* _WHAT TO DO_
From the line that includes "[JSON.parse] and [JSON.stringify]" down to the final line of the data below, copy every line exactly and leave the rest out.

* _DATA_

========================

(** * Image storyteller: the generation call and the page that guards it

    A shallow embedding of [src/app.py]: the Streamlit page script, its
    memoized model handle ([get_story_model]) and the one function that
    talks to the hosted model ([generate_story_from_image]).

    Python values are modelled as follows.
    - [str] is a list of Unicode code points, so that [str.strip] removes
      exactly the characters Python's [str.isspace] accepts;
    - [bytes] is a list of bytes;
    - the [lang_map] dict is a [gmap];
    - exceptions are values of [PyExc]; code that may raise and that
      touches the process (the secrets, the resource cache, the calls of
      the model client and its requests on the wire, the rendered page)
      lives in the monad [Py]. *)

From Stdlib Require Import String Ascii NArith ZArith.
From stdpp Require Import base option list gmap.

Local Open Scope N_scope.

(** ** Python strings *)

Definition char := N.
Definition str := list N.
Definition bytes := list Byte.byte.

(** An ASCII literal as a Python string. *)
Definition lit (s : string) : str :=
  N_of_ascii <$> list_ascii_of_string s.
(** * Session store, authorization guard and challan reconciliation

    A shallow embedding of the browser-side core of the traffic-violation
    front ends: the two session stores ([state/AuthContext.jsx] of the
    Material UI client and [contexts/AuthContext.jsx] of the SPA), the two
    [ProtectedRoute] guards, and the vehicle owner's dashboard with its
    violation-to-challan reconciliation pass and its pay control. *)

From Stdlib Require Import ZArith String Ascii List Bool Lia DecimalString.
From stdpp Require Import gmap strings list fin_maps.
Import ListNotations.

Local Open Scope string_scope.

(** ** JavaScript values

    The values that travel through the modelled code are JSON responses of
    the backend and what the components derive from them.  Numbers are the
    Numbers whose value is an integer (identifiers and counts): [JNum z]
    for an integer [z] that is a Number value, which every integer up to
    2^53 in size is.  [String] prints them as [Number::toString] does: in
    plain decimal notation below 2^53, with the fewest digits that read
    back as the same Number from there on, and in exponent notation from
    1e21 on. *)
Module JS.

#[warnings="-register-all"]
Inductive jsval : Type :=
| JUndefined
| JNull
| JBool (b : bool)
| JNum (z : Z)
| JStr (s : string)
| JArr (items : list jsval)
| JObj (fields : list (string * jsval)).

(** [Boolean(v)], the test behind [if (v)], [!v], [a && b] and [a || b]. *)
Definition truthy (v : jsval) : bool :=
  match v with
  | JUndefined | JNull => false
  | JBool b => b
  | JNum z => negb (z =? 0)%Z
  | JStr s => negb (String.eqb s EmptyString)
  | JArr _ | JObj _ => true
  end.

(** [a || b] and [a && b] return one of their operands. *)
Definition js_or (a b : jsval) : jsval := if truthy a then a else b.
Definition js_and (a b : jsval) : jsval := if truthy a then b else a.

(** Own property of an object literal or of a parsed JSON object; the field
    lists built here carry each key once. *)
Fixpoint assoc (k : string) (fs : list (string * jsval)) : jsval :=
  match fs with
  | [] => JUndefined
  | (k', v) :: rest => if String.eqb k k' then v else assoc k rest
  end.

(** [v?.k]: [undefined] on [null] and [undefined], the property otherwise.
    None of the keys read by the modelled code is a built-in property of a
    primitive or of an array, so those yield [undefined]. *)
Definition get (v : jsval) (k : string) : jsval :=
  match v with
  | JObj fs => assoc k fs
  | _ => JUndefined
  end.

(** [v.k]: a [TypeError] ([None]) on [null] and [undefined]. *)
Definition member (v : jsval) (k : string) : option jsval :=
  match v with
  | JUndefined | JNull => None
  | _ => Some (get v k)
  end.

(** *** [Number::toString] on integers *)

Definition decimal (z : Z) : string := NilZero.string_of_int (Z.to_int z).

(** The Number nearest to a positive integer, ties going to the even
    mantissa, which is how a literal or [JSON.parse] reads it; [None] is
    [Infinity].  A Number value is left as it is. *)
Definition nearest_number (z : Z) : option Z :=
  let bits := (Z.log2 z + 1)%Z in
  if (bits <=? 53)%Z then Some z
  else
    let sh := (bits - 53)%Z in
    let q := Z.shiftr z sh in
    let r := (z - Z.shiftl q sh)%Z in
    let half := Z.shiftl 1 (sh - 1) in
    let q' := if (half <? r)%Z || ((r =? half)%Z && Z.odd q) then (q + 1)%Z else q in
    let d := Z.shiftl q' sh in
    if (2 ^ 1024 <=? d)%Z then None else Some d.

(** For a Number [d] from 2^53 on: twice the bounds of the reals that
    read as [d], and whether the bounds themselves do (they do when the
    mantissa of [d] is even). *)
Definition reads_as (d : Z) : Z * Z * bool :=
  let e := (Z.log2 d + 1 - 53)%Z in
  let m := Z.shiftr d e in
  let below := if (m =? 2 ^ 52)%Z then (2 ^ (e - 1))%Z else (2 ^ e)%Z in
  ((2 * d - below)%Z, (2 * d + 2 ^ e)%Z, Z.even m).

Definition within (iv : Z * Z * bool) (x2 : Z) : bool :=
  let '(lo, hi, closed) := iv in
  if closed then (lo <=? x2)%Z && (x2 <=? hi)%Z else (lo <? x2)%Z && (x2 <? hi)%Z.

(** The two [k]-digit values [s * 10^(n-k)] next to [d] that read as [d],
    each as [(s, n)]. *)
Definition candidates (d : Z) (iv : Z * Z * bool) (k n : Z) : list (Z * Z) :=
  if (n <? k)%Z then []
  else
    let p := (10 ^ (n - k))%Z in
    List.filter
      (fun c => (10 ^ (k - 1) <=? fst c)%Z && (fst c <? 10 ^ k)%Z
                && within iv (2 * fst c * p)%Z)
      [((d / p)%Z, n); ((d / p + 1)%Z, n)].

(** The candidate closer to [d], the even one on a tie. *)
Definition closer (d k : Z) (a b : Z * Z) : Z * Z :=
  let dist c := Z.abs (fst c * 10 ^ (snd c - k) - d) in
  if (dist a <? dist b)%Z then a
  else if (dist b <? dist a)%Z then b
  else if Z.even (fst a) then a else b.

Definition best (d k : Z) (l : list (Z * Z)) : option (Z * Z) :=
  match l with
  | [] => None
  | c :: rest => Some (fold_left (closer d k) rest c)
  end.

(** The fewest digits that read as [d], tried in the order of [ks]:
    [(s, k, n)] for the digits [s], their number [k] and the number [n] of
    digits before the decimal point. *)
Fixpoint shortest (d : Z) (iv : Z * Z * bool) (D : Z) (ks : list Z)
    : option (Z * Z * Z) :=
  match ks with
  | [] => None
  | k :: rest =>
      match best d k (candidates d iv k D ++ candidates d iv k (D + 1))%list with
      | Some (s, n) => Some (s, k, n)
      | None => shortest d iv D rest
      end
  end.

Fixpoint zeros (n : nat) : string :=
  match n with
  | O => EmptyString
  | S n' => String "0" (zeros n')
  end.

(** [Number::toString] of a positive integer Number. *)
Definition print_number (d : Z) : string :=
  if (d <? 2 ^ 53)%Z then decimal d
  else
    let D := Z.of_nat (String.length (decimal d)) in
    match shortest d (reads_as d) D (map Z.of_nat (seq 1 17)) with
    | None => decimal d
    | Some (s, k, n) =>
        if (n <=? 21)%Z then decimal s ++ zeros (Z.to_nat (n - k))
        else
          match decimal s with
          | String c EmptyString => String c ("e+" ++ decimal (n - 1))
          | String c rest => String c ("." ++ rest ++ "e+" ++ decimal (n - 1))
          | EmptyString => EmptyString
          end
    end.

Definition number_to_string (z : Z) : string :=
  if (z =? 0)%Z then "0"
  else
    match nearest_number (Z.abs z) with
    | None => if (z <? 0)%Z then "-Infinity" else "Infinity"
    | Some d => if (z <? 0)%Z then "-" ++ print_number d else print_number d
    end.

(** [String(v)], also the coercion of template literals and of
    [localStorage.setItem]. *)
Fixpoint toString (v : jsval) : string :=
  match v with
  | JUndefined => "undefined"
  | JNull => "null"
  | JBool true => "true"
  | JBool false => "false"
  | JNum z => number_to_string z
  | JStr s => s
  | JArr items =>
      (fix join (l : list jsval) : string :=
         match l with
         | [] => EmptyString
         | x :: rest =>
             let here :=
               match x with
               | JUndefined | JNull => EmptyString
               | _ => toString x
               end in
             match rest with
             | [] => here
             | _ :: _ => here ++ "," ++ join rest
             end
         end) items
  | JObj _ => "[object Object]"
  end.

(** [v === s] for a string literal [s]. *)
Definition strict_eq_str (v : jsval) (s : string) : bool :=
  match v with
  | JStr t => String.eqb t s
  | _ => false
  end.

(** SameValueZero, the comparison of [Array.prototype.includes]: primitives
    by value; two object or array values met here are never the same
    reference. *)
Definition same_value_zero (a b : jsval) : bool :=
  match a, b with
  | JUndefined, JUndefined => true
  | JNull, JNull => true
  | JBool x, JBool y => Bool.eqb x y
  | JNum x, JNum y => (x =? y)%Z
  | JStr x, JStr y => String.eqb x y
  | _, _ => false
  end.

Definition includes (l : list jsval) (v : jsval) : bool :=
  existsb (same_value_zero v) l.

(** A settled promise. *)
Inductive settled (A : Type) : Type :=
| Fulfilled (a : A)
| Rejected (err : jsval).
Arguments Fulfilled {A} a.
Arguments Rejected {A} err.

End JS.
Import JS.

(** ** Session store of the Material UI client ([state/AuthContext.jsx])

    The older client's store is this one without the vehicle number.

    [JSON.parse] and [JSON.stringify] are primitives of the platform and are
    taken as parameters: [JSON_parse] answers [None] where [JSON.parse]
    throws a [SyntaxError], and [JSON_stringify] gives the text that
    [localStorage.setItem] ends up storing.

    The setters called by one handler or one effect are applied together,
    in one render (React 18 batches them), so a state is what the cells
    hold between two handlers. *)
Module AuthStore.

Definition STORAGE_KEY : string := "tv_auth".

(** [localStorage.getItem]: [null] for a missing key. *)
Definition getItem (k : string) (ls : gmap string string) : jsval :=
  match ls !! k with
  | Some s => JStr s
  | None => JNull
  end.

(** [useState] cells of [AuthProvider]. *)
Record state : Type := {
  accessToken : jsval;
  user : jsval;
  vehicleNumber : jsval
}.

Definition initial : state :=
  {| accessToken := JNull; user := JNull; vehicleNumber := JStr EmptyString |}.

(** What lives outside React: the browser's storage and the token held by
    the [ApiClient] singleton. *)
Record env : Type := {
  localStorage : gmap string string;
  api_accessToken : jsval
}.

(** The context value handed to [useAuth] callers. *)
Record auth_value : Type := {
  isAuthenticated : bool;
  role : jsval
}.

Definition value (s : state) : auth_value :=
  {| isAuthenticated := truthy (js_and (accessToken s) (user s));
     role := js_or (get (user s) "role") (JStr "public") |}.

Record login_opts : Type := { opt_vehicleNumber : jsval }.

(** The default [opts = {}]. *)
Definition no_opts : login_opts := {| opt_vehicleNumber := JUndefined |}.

========================

* _TASK RESULT_
    [JSON.parse] and [JSON.stringify] are primitives of the platform and are
    taken as parameters: [JSON_parse] answers [None] where [JSON.parse]
    throws a [SyntaxError], and [JSON_stringify] gives the text that
    [localStorage.setItem] ends up storing.

    The setters called by one handler or one effect are applied together,
    in one render (React 18 batches them), so a state is what the cells
    hold between two handlers. *)
Module AuthStore.

Definition STORAGE_KEY : string := "tv_auth".

(** [localStorage.getItem]: [null] for a missing key. *)
Definition getItem (k : string) (ls : gmap string string) : jsval :=
  match ls !! k with
  | Some s => JStr s
  | None => JNull
  end.

(** [useState] cells of [AuthProvider]. *)
Record state : Type := {
  accessToken : jsval;
  user : jsval;
  vehicleNumber : jsval
}.

Definition initial : state :=
  {| accessToken := JNull; user := JNull; vehicleNumber := JStr EmptyString |}.

(** What lives outside React: the browser's storage and the token held by
    the [ApiClient] singleton. *)
Record env : Type := {
  localStorage : gmap string string;
  api_accessToken : jsval
}.

(** The context value handed to [useAuth] callers. *)
Record auth_value : Type := {
  isAuthenticated : bool;
  role : jsval
}.

Definition value (s : state) : auth_value :=
  {| isAuthenticated := truthy (js_and (accessToken s) (user s));
     role := js_or (get (user s) "role") (JStr "public") |}.

Record login_opts : Type := { opt_vehicleNumber : jsval }.

(** The default [opts = {}]. *)
Definition no_opts : login_opts := {| opt_vehicleNumber := JUndefined |}.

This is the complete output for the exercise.